(Recorded data)
(** * The training driver of assignment_2/part1/train.py

    A shallow embedding of the script: [accuracy], [print_config], [train],
    [experiment] and the entry point, over an abstract torch runtime.

    Conventions of the embedding.
    - Python [int] is [Z]; Python and torch floats are exact rationals [Q]
      (rounding is not modelled); [str] is [string] (ASCII).
    - A numpy 1-d array of floats is a [list Q]; a 2-d tensor is a list of
      rows.
    - [config] is one mutable namespace shared by the entry point,
      [experiment] and [train]: it is threaded as state.
    - Every call into torch, numpy or [print] is logged as an [event], in
      program order; exceptions are outcomes.
    - Wall-clock measurements ([time.time]) only feed a printed figure and
      are left out. *)

From Stdlib Require Import ZArith QArith Lqa Lia String Ascii List.
From stdpp Require Import base list strings pretty.

Open Scope Z_scope.

(* ================================================================== *)
(** * Python and numpy primitives *)

Module Py.

(** [str.lower] on ASCII strings. *)
Definition lower_ascii (c : ascii) : ascii :=
  let n := N_of_ascii c in
  if ((65 <=? n) && (n <=? 90))%N then ascii_of_N (n + 32) else c.

Fixpoint lower (s : string) : string :=
  match s with
  | EmptyString => EmptyString
  | String c r => String (lower_ascii c) (lower r)
  end.

(** [bool(s)] for a string: true exactly for the non-empty ones. *)
Definition bool_of_str (s : string) : bool :=
  match s with
  | EmptyString => false
  | String _ _ => true
  end.

(** [str(n)] for an int. *)
Definition str_of_int (n : Z) : string := pretty n.

(** [range(start, stop, step)] for a positive [step]. *)
Definition range (start stop step : Z) : list Z :=
  map (fun i => start + Z.of_nat i * step)
      (seq 0 (Z.to_nat ((stop - start + step - 1) / step))).

(** The bound of a slice, as [slice.indices] normalises it: a negative
    index counts from the end, and the result is clipped to [0, len]. *)
Definition clip_index (len i : Z) : Z :=
  if i <? 0 then Z.max (i + len) 0 else Z.min i len.

(** [a[start:stop]] *)
Definition slice {A : Type} (a : list A) (start stop : Z) : list A :=
  let len := Z.of_nat (length a) in
  let lo := clip_index len start in
  let hi := clip_index len stop in
  take (Z.to_nat (hi - lo)) (drop (Z.to_nat lo) a).

(** [a.sum()] *)
Definition sum (a : list Q) : Q := fold_right Qplus 0%Q a.

(** [argmax]: the index of the first maximal entry (numpy and torch
    agree on this). *)
Fixpoint argmax_from (best_i : nat) (best : Q) (i : nat) (a : list Q) : nat :=
  match a with
  | [] => best_i
  | x :: r =>
      if Qle_bool x best then argmax_from best_i best (S i) r
      else argmax_from i x (S i) r
  end.

Definition argmax (a : list Q) : nat :=
  match a with
  | [] => 0%nat
  | x :: r => argmax_from 0 x 1 r
  end.

End Py.

(* ================================================================== *)
(** * Values, configuration, events *)

(** The values that end up in the statistics dictionaries. *)
#[warnings="-register-all"]
Inductive pyval : Type :=
| VInt (n : Z)
| VFloat (q : Q)
| VStr (s : string)
| VBool (b : bool)
| VArray (a : list Q)
| VDict (d : list (string * pyval))
| VList (l : list pyval).

(** A [dict] keeps insertion order; assigning an existing key replaces the
    value in place. *)
Definition dict : Type := list (string * pyval).

Fixpoint dict_set (d : dict) (k : string) (v : pyval) : dict :=
  match d with
  | [] => [(k, v)]
  | (k', v') :: r =>
      if String.eqb k' k then (k, v) :: r else (k', v') :: dict_set r k v
  end.

Fixpoint dict_get (d : dict) (k : string) : option pyval :=
  match d with
  | [] => None
  | (k', v') :: r => if String.eqb k' k then Some v' else dict_get r k
  end.

(** The namespace [parse_args] returns, one field per [add_argument]. *)
Record Config : Type := mkConfig {
  model_type : string;
  input_length : Z;
  input_dim : Z;
  num_classes : Z;
  num_hidden : Z;
  batch_size : Z;
  learning_rate : Q;
  train_steps : Z;
  max_norm : Q;
  device : string;
  experiment_flag : bool;      (* config.experiment *)
  print_every : Z
}.

Definition set_model_type (c : Config) (s : string) : Config :=
  mkConfig s (input_length c) (input_dim c) (num_classes c) (num_hidden c)
           (batch_size c) (learning_rate c) (train_steps c) (max_norm c)
           (device c) (experiment_flag c) (print_every c).

Definition set_input_length (c : Config) (n : Z) : Config :=
  mkConfig (model_type c) n (input_dim c) (num_classes c) (num_hidden c)
           (batch_size c) (learning_rate c) (train_steps c) (max_norm c)
           (device c) (experiment_flag c) (print_every c).

(** [vars(config).items()], in the order the arguments are declared. *)
Definition vars (c : Config) : list (string * pyval) :=
  [ ("model_type", VStr (model_type c));
    ("input_length", VInt (input_length c));
    ("input_dim", VInt (input_dim c));
    ("num_classes", VInt (num_classes c));
    ("num_hidden", VInt (num_hidden c));
    ("batch_size", VInt (batch_size c));
    ("learning_rate", VFloat (learning_rate c));
    ("train_steps", VInt (train_steps c));
    ("max_norm", VFloat (max_norm c));
    ("device", VStr (device c));
    ("experiment", VBool (experiment_flag c));
    ("print_every", VInt (print_every c)) ].

Inductive torch_device : Type := cpu | cuda.

Inductive model_class : Type := VanillaRNN | LSTM | RRN.

(** The keyword arguments of the three model constructors. *)
Record ctor_args : Type := mkArgs {
  seq_length : Z;
  arg_input_dim : Z;
  arg_num_hidden : Z;
  arg_num_classes : Z;
  arg_batch_size : Z;
  arg_device : torch_device
}.

Definition tensor2 : Type := list (list Q).
Definition batch : Type := (tensor2 * list Z)%type.

Inductive printed : Type :=
| Config_entry (key : string) (value : pyval)   (* key + ' : ' + str(value) *)
| Step_report (step : nat) (acc : Q)            (* the "[..] Train Step" line *)
| Sample (step : nat)                           (* the "x: .., y_pred: .." line *)
| Done_training.

(** One event per call that leaves the script, recorded when the call is
    made: [Loader] and [Optimizer] are in the log also when the call
    raises.  [Np_save] carries the source line of its call site. *)
Inductive event : Type :=
| Print (p : printed)
| Construct (cls : model_class) (args : ctor_args)
| Dataset (seq_len : Z)                         (* PalindromeDataset(seq_len) *)
| Loader (batch_sz num_workers : Z)             (* DataLoader(dataset, ..) is called *)
| Criterion                                     (* torch.nn.CrossEntropyLoss() *)
| Optimizer (lr : Q)                            (* torch.optim.RMSprop(..) is called *)
| Draw (step : nat) (b : batch)                 (* the loader yields a batch *)
| Forward (x y_pred : tensor2)                  (* model.forward(x) *)
| Loss (y_pred : tensor2) (y_true : list Z)     (* criterion(y_pred, y_true) *)
| Zero_grad                                     (* optimizer.zero_grad() *)
| Backward                                      (* loss.backward() *)
| Clip_grad_norm (bound : Q)                    (* clip_grad_norm_(.., max_norm) *)
| Optimizer_step                                (* optimizer.step() *)
| Set_acc (step : nat) (acc : Q)                (* train_acc[step] = acc *)
| Torch_save (file : string)
| Np_save (line : nat) (file : string) (data : pyval).

Inductive exn : Type :=
| AssertionError
| IndexError
| ValueError
| ZeroDivisionError
| TypeError
| UnboundLocalError.

(* ================================================================== *)
(** * The monad of the script: shared config, event log, exceptions *)

Inductive outcome (A : Type) : Type :=
| Return (a : A)
| Raise (e : exn).
Arguments Return {A} a.
Arguments Raise {A} e.

(** A computation reads and updates the shared [config] and yields its
    outcome with the events it emitted. *)
Definition Run (A : Type) : Type := Config -> outcome A * Config * list event.

Definition ret {A : Type} (a : A) : Run A := fun c => (Return a, c, []).

Definition bind {A B : Type} (m : Run A) (k : A -> Run B) : Run B :=
  fun c =>
    match m c with
    | (Return a, c1, l1) =>
        match k a c1 with
        | (r, c2, l2) => (r, c2, l1 ++ l2)
        end
    | (Raise e, c1, l1) => (Raise e, c1, l1)
    end.

Definition raise {A : Type} (e : exn) : Run A := fun c => (Raise e, c, []).
Definition emit (e : event) : Run unit := fun c => (Return tt, c, [e]).
Definition get_config : Run Config := fun c => (Return c, c, []).
Definition put_config (c' : Config) : Run unit := fun _ => (Return tt, c', []).

Declare Scope run_scope.
Delimit Scope run_scope with run.
Notation "x <- m ;; k" := (bind m (fun x => k))
  (at level 100, m at next level, right associativity) : run_scope.
Notation "m ;;; k" := (bind m (fun _ => k))
  (at level 100, right associativity) : run_scope.
Open Scope run_scope.

Definition outcome_of {A : Type} (r : outcome A * Config * list event) : outcome A :=
  r.1.1.
Definition config_of {A : Type} (r : outcome A * Config * list event) : Config :=
  r.1.2.
Definition log_of {A : Type} (r : outcome A * Config * list event) : list event :=
  r.2.

(** The result of one pass through a loop body. *)
Inductive control (V : Type) : Type :=
| Continue (v : V)
| Break (v : V).
Arguments Continue {V} v.
Arguments Break {V} v.

(** [for step, x in enumerate(xs): body], with [break]. *)
Fixpoint for_enumerate {A V : Type} (body : nat -> A -> V -> Run (control V))
    (step : nat) (xs : list A) (v : V) : Run V :=
  match xs with
  | [] => ret v
  | x :: rest =>
      c <- body step x v ;;
      match c with
      | Break v' => ret v'
      | Continue v' => for_enumerate body (S step) rest v'
      end
  end.

(** [for x in xs: body], the loop of [experiment]. *)
Fixpoint for_each {A V : Type} (body : A -> V -> Run V) (xs : list A) (v : V) : Run V :=
  match xs with
  | [] => ret v
  | x :: rest => v' <- body x v ;; for_each body rest v'
  end.

(* ================================================================== *)
(** * The torch runtime

    The models, the dataset, the loss, autograd and the optimizer are
    supplied from outside the script.  They are an interface here: a model
    object (its parameters and their gradients), the optimizer's running
    statistics and a loss value are abstract, and the operations the script
    calls on them are functions.  [optimizer.zero_grad()], [loss.backward()],
    [clip_grad_norm_] and [optimizer.step()] all act on the parameters the
    model and the optimizer share, so each takes and returns the model.

    The operations of the interface return.  The two checks of torch on
    values of the configuration itself, the batch size [DataLoader]
    accepts and the learning rate [RMSprop] accepts, are written out in
    [DataLoader] and [RMSprop] below. *)

Class Torch : Type := {
  nn_module : Type;
  optim : Type;
  loss_t : Type;
  cuda_is_available : bool;                       (* torch.cuda.is_available() *)
  construct : model_class -> ctor_args -> nn_module;
  (** the batches [DataLoader(PalindromeDataset(seq_len), batch_size,
      num_workers=..)] yields, in order, for a positive [batch_size] *)
  data_loader : Z -> Z -> Z -> list batch;
  forward : nn_module -> tensor2 -> tensor2;
  criterion : tensor2 -> list Z -> loss_t;
  (** the optimizer [torch.optim.RMSprop(model.parameters(), lr=..)]
      builds, for a learning rate that is not negative *)
  rmsprop : nn_module -> Q -> optim;
  zero_grad : optim -> nn_module -> nn_module;
  backward : loss_t -> nn_module -> nn_module;
  clip_grad_norm_ : Q -> nn_module -> nn_module;
  optimizer_step : optim -> nn_module -> optim * nn_module
}.

(* ================================================================== *)
(** * train.py *)

(** [torch.sum(predictions.argmax(dim=1) == label)]: the comparison is
    elementwise over the batch, and the sum counts its true entries.
    [predictions] has one row of class scores per example and [label] one
    entry per example of the same batch, so the two have the same length;
    for other shapes torch broadcasts or raises, which is not modelled. *)
Definition count_correct (predictions : tensor2) (label : list Z) : Z :=
  fold_right Z.add 0
    (zip_with (fun row y => if Z.of_nat (Py.argmax row) =? y then 1 else 0)
              predictions label).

#### [PROBLEM STATEMENT]
The expected answer is an exact copy of the lines above, beginning at the line with "VInt (batch_size c));" and ending at the line with "Inductive model_class : Type", with both ends in.

#### [YOUR SOLUTION]
    ("batch_size", VInt (batch_size c));
    ("learning_rate", VFloat (learning_rate c));
    ("train_steps", VInt (train_steps c));
    ("max_norm", VFloat (max_norm c));
    ("device", VStr (device c));
    ("experiment", VBool (experiment_flag c));
    ("print_every", VInt (print_every c)) ].

Inductive torch_device : Type := cpu | cuda.

Inductive model_class : Type := VanillaRNN | LSTM | RRN.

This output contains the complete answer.